Staff at Ayatollah Ali Khamenei’s official residence disclosed today that over the last week a tense look has come across his face when any kitchen appliance makes more noise than expected, or a different noise from what he expected. The workers attribute the cleric’s behavior to his developing paranoia in the wake of several Israeli operations against Iranian interests in the region such as a “mother ship” coordinating operations in the Red Sea and a massive electrical failure at the top-secret Natanz nuclear facility, operations that demonstrate the Jewish State’s intelligence apparatus has penetrated far into Iran’s military-industrial systems and can act at will against any Iranian target.
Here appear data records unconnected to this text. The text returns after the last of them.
(* ===== verification/ConnectionAuthority.v ===== *)
(** * Approval of connection targets

    services/connection_authority.py, sensitive_data.py and the host
    normalisation of cloud_image_ssh.py: stored credentials of an endpoint are
    sent only to a target that somebody with the right permissions reviewed.
    The approval is the fingerprint of the target, kept in a field of the
    endpoint's row that no ordinary save can write.

    [NetBoxEndpoint] and [ProxmoxEndpoint] rows are modelled; the FastAPI
    endpoints, whose target is fingerprinted by services/backend_key_adoption.py,
    are not.  A row holds the ids of the rows it is linked to; an instance in
    memory also holds the linked values it has loaded, which may be stale. *)
From Stdlib Require Import ZArith Lia Ascii String.
From stdpp Require Import base list sets strings pretty gmap.
From S2P Require Import Prelude Text Json BackendPath EndpointScope.

(** ** [str(ipaddress.ip_interface(text).ip)] *)

Definition hex_number (s : string) : Z :=
  (fix go (acc : Z) (s : string) : Z :=
     match s with
     | EmptyString => acc
     | String c s' => go (acc * 16 + default 0 (hex_val c)) s'
     end) 0 s.

(** The pieces between colons, and the words of a dotted last piece. *)
Definition ipv6_pieces (s : string) : list string * list Z :=
  let parts := split ":" s in
  match List.rev parts with
  | l :: front =>
      if contains "." l
      then match ipv4_int l with
           | Some n => (List.rev front, [n / 65536; n mod 65536])
           | None => (parts, [])
           end
      else (parts, [])
  | [] => (parts, [])
  end.

(** The eight words of an address that [is_ipv6_address] accepts. *)
Definition ipv6_words (s : string) : list Z :=
  let '(pieces, tail) := ipv6_pieces s in
  let words l := List.map hex_number (List.filter nonempty l) in
  match List.filter (fun i => is_empty (default "x" (pieces !! i))) (seq 1 (List.length pieces)) with
  | i :: _ =>
      let hi := words (take i pieces) in
      let lo := words (drop (S i) pieces) ++ tail in
      hi ++ repeat 0 (8 - List.length hi - List.length lo) ++ lo
  | [] => words pieces ++ tail
  end.

Fixpoint drop_zeros (l : list Z) : list Z :=
  match l with 0 :: l' => drop_zeros l' | _ => l end.

(** [format(n, "x")] of a 16-bit word *)
Definition hex_text (n : Z) : string :=
  String.concat ""
    (List.map (fun d => String (hex_digit (Z.to_nat d)) "")
       (drop_zeros [(n / 4096) mod 16; (n / 256) mod 16; (n / 16) mod 16] ++ [n mod 16])).

(** The length of the run of zeroes in front. *)
Fixpoint zeros (l : list Z) : nat := match l with 0 :: l' => S (zeros l') | _ => 0 end.

(** The first longest run of zeroes: where it starts and its length. *)
Fixpoint best_run (i : nat) (l : list Z) (best : nat * nat) : nat * nat :=
  match l with
  | [] => best
  | _ :: l' => best_run (S i) l' (if Nat.ltb (snd best) (zeros l) then (i, zeros l) else best)
  end.

Definition ipv6_text (words : list Z) : string :=
  let '(i, n) := best_run 0 words (0%nat, 0%nat) in
  if Nat.ltb 1 n
  then join ":" (List.map hex_text (take i words)) +:+ "::" +:+ join ":" (List.map hex_text (drop (i + n) words))
  else join ":" (List.map hex_text words).

Definition ip_interface_ip (text : string) : option string :=
  if is_ipv4_network text then Some (split_first slash text)
  else if is_ipv6_network text then Some (ipv6_text (ipv6_words (split_first "%" (split_first slash text))))
  else None.

(** [normalize_host] of cloud_image_ssh.py *)
Definition normalize_host (value : string) : string :=
  let text := rstrip_char "." (strip value) in
  match ip_interface_ip text with Some ip => ip | None => lower text end.

Example hosts_normalised :
  List.map normalize_host
    [" 1.2.3.4/24 "; "PVE.Example.com."; "2001:DB8::0:1/64"; "fe80::1%eth0/64"; "::ffff:1.2.3.4"; "1:0:0:2:0:0:0:3";
     "1:0:2:3:4:5:6:7"; "0:0:0:0:0:0:0:0"; "01.2.3.4"; "1::"] =
    ["1.2.3.4"; "pve.example.com"; "2001:db8::1"; "fe80::1"; "::ffff:102:304"; "1:0:0:2::3";
     "1:0:2:3:4:5:6:7"; "::"; "01.2.3.4"; "1::"].
Proof. reflexivity. Qed.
“He’s been acting weird lately,” admitted a senior staffer who spoke on condition of anonymity. “I mean, weirder than usual. You know these ayatollahs; they’re not the most down-to-earth characters, with all the Zionists-did-this and Zionists-caused-that. Not exactly grounded in reality, you know what I’m saying? So yeah, weirder than usual. That says something.”
“First it was a kettle that was bubbling a little more boisterously than before,” recalled another. “It was probably just quieter in the room that morning – the Supreme Leader had gotten up earlier that day so fewer people were up and around at that hour – and it just seemed to be louder. Hi eyes went wide and he started backing out of the room, like he knew it would look crazy to act as if something real was threatening, but at the same time he needed to nope his way out of there.”
“Then I think it was the next day or the day after,” continued the staff member, “one of the guards on break decided to microwave some popcorn, and the ayatollah happened to be passing by when the first group of crackle-pop sounds began. Guy put his hands over his turban and ran all the way to the bob shelter stairwell. it took us like ten minutes to calm him down.”
The senior staffer expressed his concern to mental health professionals, but only in token fashion, because he intends to poison the Ayatollah’s breakfast this Saturday.